Disorders of mitochondrial beta-oxidation: prenatal and early postnatal diagnosis and their relevance to Reye's syndrome and sudden infant death

Journal of Inherited Metabolic Disease
R J Pollitt

Abstract

There are still many problems with the diagnosis and classification of inherited disorders of mitochondrial beta-oxidation. At present only the acyl-CoA dehydrogenase step of the beta-oxidation spiral has been explored in any detail and a large number of patients have disorders that cannot be properly characterized. beta-Oxidation defects may present in a wide variety of ways, the most dramatic being acute encephalopathy with hepatic involvement (atypical Reye's syndrome) or 'sudden' death. Investigations may include urinary and plasma organic acids, metabolic stress tests and assays of overall metabolic pathways or of specific enzymes in cultured fibroblasts, lymphocytes, or other material.
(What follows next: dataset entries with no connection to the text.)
(* ===== verification/HaService.v ===== *)
(** The service layer of the HA cluster, [crates/heptabao-ha-service/src/lib.rs]:
    client operations with their idempotence table, authenticated peer frames, the
    persistent sequence numbers that refuse replays, snapshot manifests and
    membership transitions.

    SHA-256 and HMAC are the classes [Sha256] and [Hmac]; the consensus driver and the
    forwarding client are the classes [ConsensusDriver] and [ForwardClient], as the
    traits of the source.  A cursor into a frame is the rest of the frame.  The file
    of the sequence numbers is an optional content, and each write has a fate.
    Sockets, TLS, the directory checks and the lock file enter as their results. *)
From Stdlib Require Import Ascii NArith Strings.Byte.
From S2P Require Import Prelude Str Gf256 Shamir Bytes Domain Json EngineState Base32 Totp DurableCodec DurableCodecSpec.

Definition MAX_NODE_ID_BYTES : N := 128.
Definition MAX_CLUSTER_ID_BYTES : N := 128.
Definition MAX_PAYLOAD_BYTES : N := 1024 * 1024.
Definition MAX_PEERS : N := 255.
Definition MAX_SNAPSHOT_CHUNKS : N := 65536.
Definition PEER_STATE_MAGIC : list u8 := String.list_byte_of_string "HBPS1".
Definition PEER_FRAME_MAGIC : list u8 := String.list_byte_of_string "HBPF1".

Inductive HaError : Type :=
| InvalidNode | InvalidCluster | InvalidOperation | InvalidFrame | InvalidSnapshot
| InvalidMembership | UnknownPeer | PeerAuthenticationFailed | ReplayDetected | WriterBusy
| QuorumUnavailable | NotLeader | OperationIdConflict | StaleLeaderResponse | CapacityExceeded
| Transport | OutcomeUnknown | InvalidRoot | Tampered | Io.

Notation HResult A := (Result A HaError).

(** An array of zeros. *)
Definition zeros (bytes : list u8) : bool := forallb (λ b, bool_decide (b = x00)) bytes.

(** * Node identifiers *)
Module NodeId.
Definition node_byte (a : ascii) : bool := is_ascii_alphanumeric a || bool_decide (a ∈ ["-"; "_"; "."]%char).

Definition check (value : string) : HResult unit :=
  if bool_decide (value = "") || (MAX_NODE_ID_BYTES <? slen value)%N || negb (str_all node_byte value)
  then Err InvalidNode else Ok tt.

Record t := mk { as_str : string; valid : Is_true (is_ok (check as_str)) }.

Definition parse (value : string) : HResult t := checked (check value) (mk value).
End NodeId.
Notation NodeId := NodeId.t.

Lemma NodeId_ext (i j : NodeId) : NodeId.as_str i = NodeId.as_str j → i = j.
Proof. destruct i, j; simpl. intros ->. f_equal. apply proof_irrel. Qed.

Lemma NodeId_parse_as_str i : NodeId.parse (NodeId.as_str i) = Ok i.
Proof. destruct i as [s H]. apply checked_Ok. Qed.

#[export] Instance NodeId_eq_dec : EqDecision NodeId.
Proof.
  intros i j. destruct (decide (NodeId.as_str i = NodeId.as_str j)) as [E|E]; [left; by apply NodeId_ext|right; congruence].
Defined.

#[export] Instance NodeId_countable : Countable NodeId.
Proof.
  apply (inj_countable NodeId.as_str (λ s, match NodeId.parse s with Ok i => Some i | Err _ => None end)).
  intros i. by rewrite NodeId_parse_as_str.
Defined.

#[export] Instance NodeId_rust_ord : RustOrd NodeId := λ i j, rust_le (NodeId.as_str i) (NodeId.as_str j).
#[export] Instance NodeId_rust_ord_laws : RustOrdLaws NodeId.
Proof.
  split; unfold rust_le, NodeId_rust_ord.
  - intros i j. apply _.
  - intros i j. apply total, _.
  - intros i j k. apply transitivity.
  - intros i j Hij Hji. apply NodeId_ext. by apply (anti_symm rust_le).
Defined.

(** * Client operations *)
Inductive OperationKind : Type := LinearizableRead | Mutation.
Definition operation_tag (k : OperationKind) : u8 := match k with LinearizableRead => x01 | Mutation => x02 end.

Module ClientOperation.
Record t := mk { operation_id : list u8; kind : OperationKind; payload : list u8 }.

Definition new (operation_id : list u8) (kind : OperationKind) (payload : list u8) : HResult t :=
  if zeros operation_id || bool_decide (payload = []) || (MAX_PAYLOAD_BYTES <? len payload)%N then Err InvalidOperation
  else Ok (mk operation_id kind payload).

Definition request_digest `{Sha256} (self : t) : list u8 :=
  sha256 (operation_id self ++ [operation_tag (kind self)] ++ payload self).
End ClientOperation.
Notation ClientOperation := ClientOperation.t.

Module ClientResult.
Record t := mk { term : N; applied_index : N; payload : list u8 }.
Definition new (term applied_index : N) (payload : list u8) : HResult t :=
  if (term =? 0)%N || (applied_index =? 0)%N || (MAX_PAYLOAD_BYTES <? len payload)%N then Err InvalidOperation
  else Ok (mk term applied_index payload).
End ClientResult.
Notation ClientResult := ClientResult.t.

Module LeaderView.
Record t := mk { leader : NodeId; term : N; commit_index : N; quorum_available : bool }.
End LeaderView.
Notation LeaderView := LeaderView.t.

Class ConsensusDriver (D : Type) := {
  local_node : D → NodeId;
  leader_view : D → HResult LeaderView;
  execute_leader_mutation : ClientOperation → M D HaError ClientResult;
  execute_linearizable_read : ClientOperation → M D HaError ClientResult;
}.

Class ForwardClient (F : Type) := forward : NodeId → N → ClientOperation → M F HaError ClientResult.

(** [HaService]. *)
Section service.
Context {D F : Type} `{ConsensusDriver D, ForwardClient F, Sha256}.

Record HaService := mk_service {
  driver : D;
  forwarder : F;
  completed : gmap (list u8) (list u8 * ClientResult);
  completed_limit : N;
}.

Definition new_service (d : D) (f : F) (limit : N) : HResult HaService :=
  if (limit =? 0)%N || (1000000 <? limit)%N then Err CapacityExceeded else Ok (mk_service d f ∅ limit).

Definition set_driver (d : D) (s : HaService) : HaService := mk_service d (forwarder s) (completed s) (completed_limit s).
Definition set_forwarder (f : F) (s : HaService) : HaService := mk_service (driver s) f (completed s) (completed_limit s).

(** The operation, by the leader. *)
Definition perform_operation (view : LeaderView) (operation : ClientOperation) : M HaService HaError ClientResult := λ self,
  if bool_decide (LeaderView.leader view = local_node (driver self)) then
    let '(d, result) :=
      match ClientOperation.kind operation with
      | Mutation => execute_leader_mutation operation (driver self)
      | LinearizableRead => execute_linearizable_read operation (driver self)
      end in
    (set_driver d self, result)
  else
    let '(f, result) := forward (LeaderView.leader view) (LeaderView.term view) operation (forwarder self) in
    (set_forwarder f self, result).

Definition execute (operation : ClientOperation) : M HaService HaError ClientResult := λ self,
  let digest := ClientOperation.request_digest operation in
  match completed self !! ClientOperation.operation_id operation with
  | Some (known_digest, result) =>
      if bool_decide (known_digest = digest) then (self, Ok result) else (self, Err OperationIdConflict)
  | None =>
      match leader_view (driver self) with
      | Err e => (self, Err e)
      | Ok view =>
          if negb (LeaderView.quorum_available view) then (self, Err QuorumUnavailable)
          else
            match perform_operation view operation self with
            | (self, Err e) => (self, Err e)
            | (self, Ok result) =>
                if negb (ClientResult.term result =? LeaderView.term view)%N
                   || (ClientResult.applied_index result <? LeaderView.commit_index view)%N
                then (self, Err StaleLeaderResponse)
                else if (completed_limit self <=? N.of_nat (size (completed self)))%N then (self, Err CapacityExceeded)
                else (mk_service (driver self) (forwarder self)
                        (<[ClientOperation.operation_id operation := (digest, result)]> (completed self)) (completed_limit self),
                      Ok result)
            end
      end
  end.
End service.
Arguments HaService D F : clear implicits.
Early postnatal diagnosis presents particular difficulties but in medium-chain acyl-CoA dehydrogenase deficiency the diagnosis may be apparent from careful examination of urine. There is as yet little general experience in prenatal diagnosis of this group of disorders except for glutaric aciduria type II. Single prenatal diagnoses of medium-chain acyl-CoA dehydrogenase deficiency and of an incompletely characterized defect of medium-chain fatty acid oxidation have been performed.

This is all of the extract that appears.